Exercise details
Nothing should appear in the answer except the lines from the one containing "done. apply Hv." through the end of the records below, written out exactly.

● ● ●

(* ===== verification/Session.v ===== *)
(** A client's session: commands one after the other on one engine, against the
    map.  The sizes that every write must respect follow from one bound on the
    session as a whole. *)

From Stdlib Require Import ZArith Lia String.
From stdpp Require Import base gmap list strings.
From S2P Require Import Prelude Fmt Errors BTreeMap Memtable Protocol World WorldFacts Config Wal.
From S2P Require Import WalFacts Sstable SstableFacts SstableReaderFacts Storage StorageFacts Engine.
From S2P Require Import EngineFacts Register Network NetworkFacts.
Open Scope string_scope.
Open Scope list_scope.
Open Scope Z_scope.

(** ** The size of the memtable's table file *)

Definition op_cost (op : Operation.t) : Z :=
  match op with
  | Operation.Put k v => 20 + 2 * len k + len v
  | Operation.Delete k => 20 + 2 * len k
  end.

Definition entry_cost (e : entry) : Z := 20 + 2 * len e.1 + len (default [] e.2).
Definition table_cost (es : list entry) : Z := foldr (fun e acc => entry_cost e + acc) 0 es.

Lemma table_cost_nonneg es : 0 <= table_cost es.
Proof. induction es as [|e es IH]; simpl; unfold entry_cost; pose_len; lia. Qed.

Lemma table_cost_insert k x d :
  table_cost (entries_of (BTreeMap.insert k x d)) <= table_cost (entries_of d) + entry_cost (k, to_opt x).
Proof.
  induction d as [|[k' x'] d IH]; simpl; [lia|].
  pose proof (table_cost_nonneg (entries_of d)). unfold entry_cost in *.
  destruct (bytes_cmp k k'); simpl in *; unfold entry_cost in *; simpl in *; pose_len; lia.
Qed.

Section Weight.
Context `{HC : Crc32} {HCok : Crc32Ok}.

Lemma len_sst_cost es : len (sst_encode es) = 30 + table_cost es.
Proof.
  rewrite len_sst_encode, len_index_offsets. unfold index_start, HEADER_SIZE, FOOTER_SIZE.
  assert (len (data_block es) + foldr (fun e acc => 12 + len e.1 + acc) 0 es = table_cost es); [|lia].
  induction es as [|e es IH]; [done|]. change (e :: es) with ([e] ++ es) at 1.
  rewrite data_block_app, len_app. simpl. unfold data_block at 1, entry_cost. simpl. rewrite app_nil_r.
  unfold entry_bytes. autorewrite with len. lia.
Qed.

Definition weight (m : MemTable.t) : Z := len (sst_encode (entries_of (MemTable.data m))).

Lemma weight_apply op m : weight (mem_apply op m) <= weight m + op_cost op.
Proof.
  unfold weight. rewrite !len_sst_cost. destruct op as [k v|k]; simpl.
  - pose proof (table_cost_insert k (Value v) (MemTable.data m)). unfold entry_cost in *. simpl in *. lia.
  - pose proof (table_cost_insert k Tombstone (MemTable.data m)). unfold entry_cost in *. simpl in *.
    rewrite len_nil in *. lia.
Qed.

Lemma weight_empty m m' : MemTable.is_empty m' = true -> weight m' <= weight m.
Proof.
  intros H. apply MemTable.is_empty_data in H. unfold weight. rewrite !len_sst_cost, H.
  pose proof (table_cost_nonneg (entries_of (MemTable.data m))). simpl. lia.
Qed.
End Weight.

(** ** Sessions *)

Definition command_cost (c : Command.t) : Z :=
  match writes (Exec c) with Some op => op_cost op | None => 0 end.

Definition session_cost (cs : list Command.t) : Z := foldr (fun c acc => command_cost c + acc) 0 cs.

(** The replies of a map to the commands, and the map afterwards. *)
Fixpoint map_replies (cs : list Command.t) (kv : gmap bytes bytes) : list (option bytes) :=
  match cs with
  | [] => []
  | c :: cs' => answer (Exec c) kv :: map_replies cs' (effect (Exec c) kv)
  end.

Fixpoint map_after (cs : list Command.t) (kv : gmap bytes bytes) : gmap bytes bytes :=
  match cs with
  | [] => kv
  | c :: cs' => map_after cs' (effect (Exec c) kv)
  end.

(** The bytes of the replies on the wire. *)
Definition reply_bytes (vs : list (option bytes)) : bytes :=
  concat (map (fun v => Codec.encode_response (Response.ok v)) vs).

Section Session.
Context `{HC : Crc32} {HCok : Crc32Ok} `{HB : WalEntry.Bincode} {HBok : WalEntry.BincodeOk}.
Context `{HT : IoText}.

(** The session fits the frames of the protocol, the table files and the table ids. *)
Definition session_room (e : Engine.t) (cs : list Command.t) : Prop :=
  weight (Engine.memtable e) + session_cost cs < 2 ^ 63 /\
  next_id e + len cs < 2 ^ 64 - 1 /\ Forall Codec.fits cs.

(** What fits a frame fits a log entry. *)
Lemma frame_op_size c op : Codec.fits c -> writes (Exec c) = Some op -> op_size op < 2 ^ 32.
Proof.
  unfold Codec.fits, op_size, WalEntry.encoded_size. rewrite Codec.command_payload_len.
  unfold Codec.MAX_PAYLOAD_SIZE. destruct c; simpl; intros H [= <-]; simpl; pose_len; lia.
Qed.

Lemma session_cost_nonneg cs : 0 <= session_cost cs.
Proof.
  induction cs as [|c cs IH]; simpl; [done|]. unfold command_cost, op_cost.
  destruct c; simpl; pose_len; lia.
Qed.

Lemma session_fits e c cs op :
  session_room e (c :: cs) -> writes (Exec c) = Some op -> fits e op.
Proof.
  intros (Hw & _ & Hs) Hop. inversion Hs as [|? ? Hc _]; subst. split; [by eapply frame_op_size|].
  pose proof (weight_apply op (Engine.memtable e)). unfold weight in *. simpl in Hw.
  unfold command_cost in Hw. rewrite Hop in Hw. pose proof (session_cost_nonneg cs). lia.
Qed.

Lemma wp_execute now c cs e w ts kv :
  engine_ok e w ts kv -> 0 <= now -> session_room e (c :: cs) ->
  wp (Engine.execute now c) (e, w)
    (fun res s => res = answer (Exec c) kv /\ (exists ts', engine_ok s.1 s.2 ts' (effect (Exec c) kv)) /\
       session_room s.1 cs) (fun _ => True).
Proof.
  intros Hok Hnow Hroom. pose proof Hroom as (Hw & Hn & Hs). rewrite len_cons in Hn. pose proof (len_nonneg cs).
  inversion Hs as [|? ? _ Hs']; subst. simpl in Hw.
  assert (Hids : ids_left e) by (unfold ids_left; lia).
  assert (Hwrite : forall op, writes (Exec c) = Some op ->
    wp (write now op) (e, w) (fun _ s => (exists ts', engine_ok s.1 s.2 ts' (kv_apply op kv)) /\
      session_room s.1 cs) (fun _ => True)).
  { intros op Hop. eapply wp_conseq; [apply (wp_write now op e w ts kv); eauto using session_fits| |done].
    intros _ s (ts' & Hok' & _ & Hmem & Hid). split; [eauto|]. split_and!; [|lia|done].
    unfold command_cost in Hw. rewrite Hop in Hw. destruct Hmem as [->|Hemp].
    - pose proof (weight_apply op (Engine.memtable e)). lia.
    - pose proof (weight_empty (Engine.memtable e) _ Hemp).
      assert (0 <= op_cost op) by (unfold op_cost; destruct op; pose_len; lia). lia. }
  assert (Hkeep : command_cost c = 0 -> session_room e cs) by (intros E; split_and!; [lia|lia|done]).
  destruct c as [k|k v|k|]; cbn [Engine.execute answer effect writes] in *.
  - eapply wp_conseq; [by eapply wp_get| |done]. intros res s (-> & Hok' & _ & st' & Hst & Hid).
    split; [done|]. split; [eauto|]. rewrite Hst. destruct (Hkeep eq_refl) as (A & B & D).
    split_and!; [done| |done]. simpl. lia.
  - eapply wp_bind; [exact (Hwrite _ eq_refl)| |done]. intros ? s H1. by apply wp_ret.
  - eapply wp_bind; [exact (Hwrite _ eq_refl)| |done]. intros ? s H1. by apply wp_ret.
  - apply wp_ret. split; [done|]. split; [eauto|]. by apply Hkeep.
Qed.

(** The connection's run over an engine that does not fail. *)
Lemma respond_session (clock : nat -> Z) cs : forall n e w ts kv,
  engine_ok e w ts kv -> quiet w -> (forall t, 0 <= clock t) -> session_room e cs ->
  exists e' w' ts',
    respond (HE := engine_execute clock) cs (mkClocked n e w) =
      Ok (reply_bytes (map_replies cs kv), mkClocked (n + length cs) e' w') /\
    engine_ok e' w' ts' (map_after cs kv).
Proof.
  induction cs as [|c cs IH]; intros n e w ts kv Hok Hq Hclock Hroom; simpl.
  { exists e, w, ts. by rewrite Nat.add_0_r. }
  destruct (wp_quiet _ _ _ _ (wp_execute (clock n) c cs e w ts kv Hok (Hclock n) Hroom) Hq)
    as (res & [e1 w1] & Hrun & (-> & [ts1 Hok1] & Hroom1) & Hq1). cbn [fst snd] in *.
  destruct (IH (S n) e1 w1 ts1 _ Hok1 Hq1 Hclock Hroom1) as (e' & w' & ts' & Hresp & Hok').
  exists e', w', ts'. unfold exec, engine_execute at 1. cbn [ticks engine world]. rewrite Hrun.
  assert (Connection.to_response (Ok (answer (Exec c) kv)) = Ok (Response.ok (answer (Exec c) kv))) as ->
    by by destruct (answer (Exec c) kv).
  rewrite obind_Ok. unfold exec in Hresp. rewrite Hresp. split; [|done]. simpl. by rewrite Nat.add_succ_r.
Qed.

(** Every reply fits a frame if the map's values do. *)
Definition values_fit (kv : gmap bytes bytes) : Prop :=
  forall k v, kv !! k = Some v -> len v <= Codec.MAX_PAYLOAD_SIZE.

Lemma map_replies_fit cs : forall kv,
  Forall Codec.fits cs -> values_fit kv ->
  Forall (fun v => len (default [] v) <= Codec.MAX_PAYLOAD_SIZE) (map_replies cs kv).
Proof.
  induction cs as [|c cs IH]; intros kv Hf Hv; simpl; [constructor|].
  inversion Hf as [|? ? Hc Hf']; subst. constructor.
  - destruct c as [k| | |]; simpl; try done. destruct (kv !! k) eqn:E; [by eapply Hv|done].
  - apply IH; [done|]. destruct c as [k|k v|k|]; simpl; try done; unfold effect; simpl.
    + intros k' v'. destruct (decide (k' = k)) as [->|Hne].
      * rewrite lookup_insert_eq. intros [= <-]. unfold Codec.fits in Hc.
        rewrite Codec.command_payload_len in Hc. pose_len. lia.
      * rewrite lookup_insert_ne by done. apply Hv.
    + intros k' v' [_ E]%lookup_delete_Some. by eapply Hv.
Qed.
End Session.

● ● ●

Exercise answer
      * rewrite lookup_insert_ne by done. apply Hv.
    + intros k' v' [_ E]%lookup_delete_Some. by eapply Hv.
Qed.
End Session.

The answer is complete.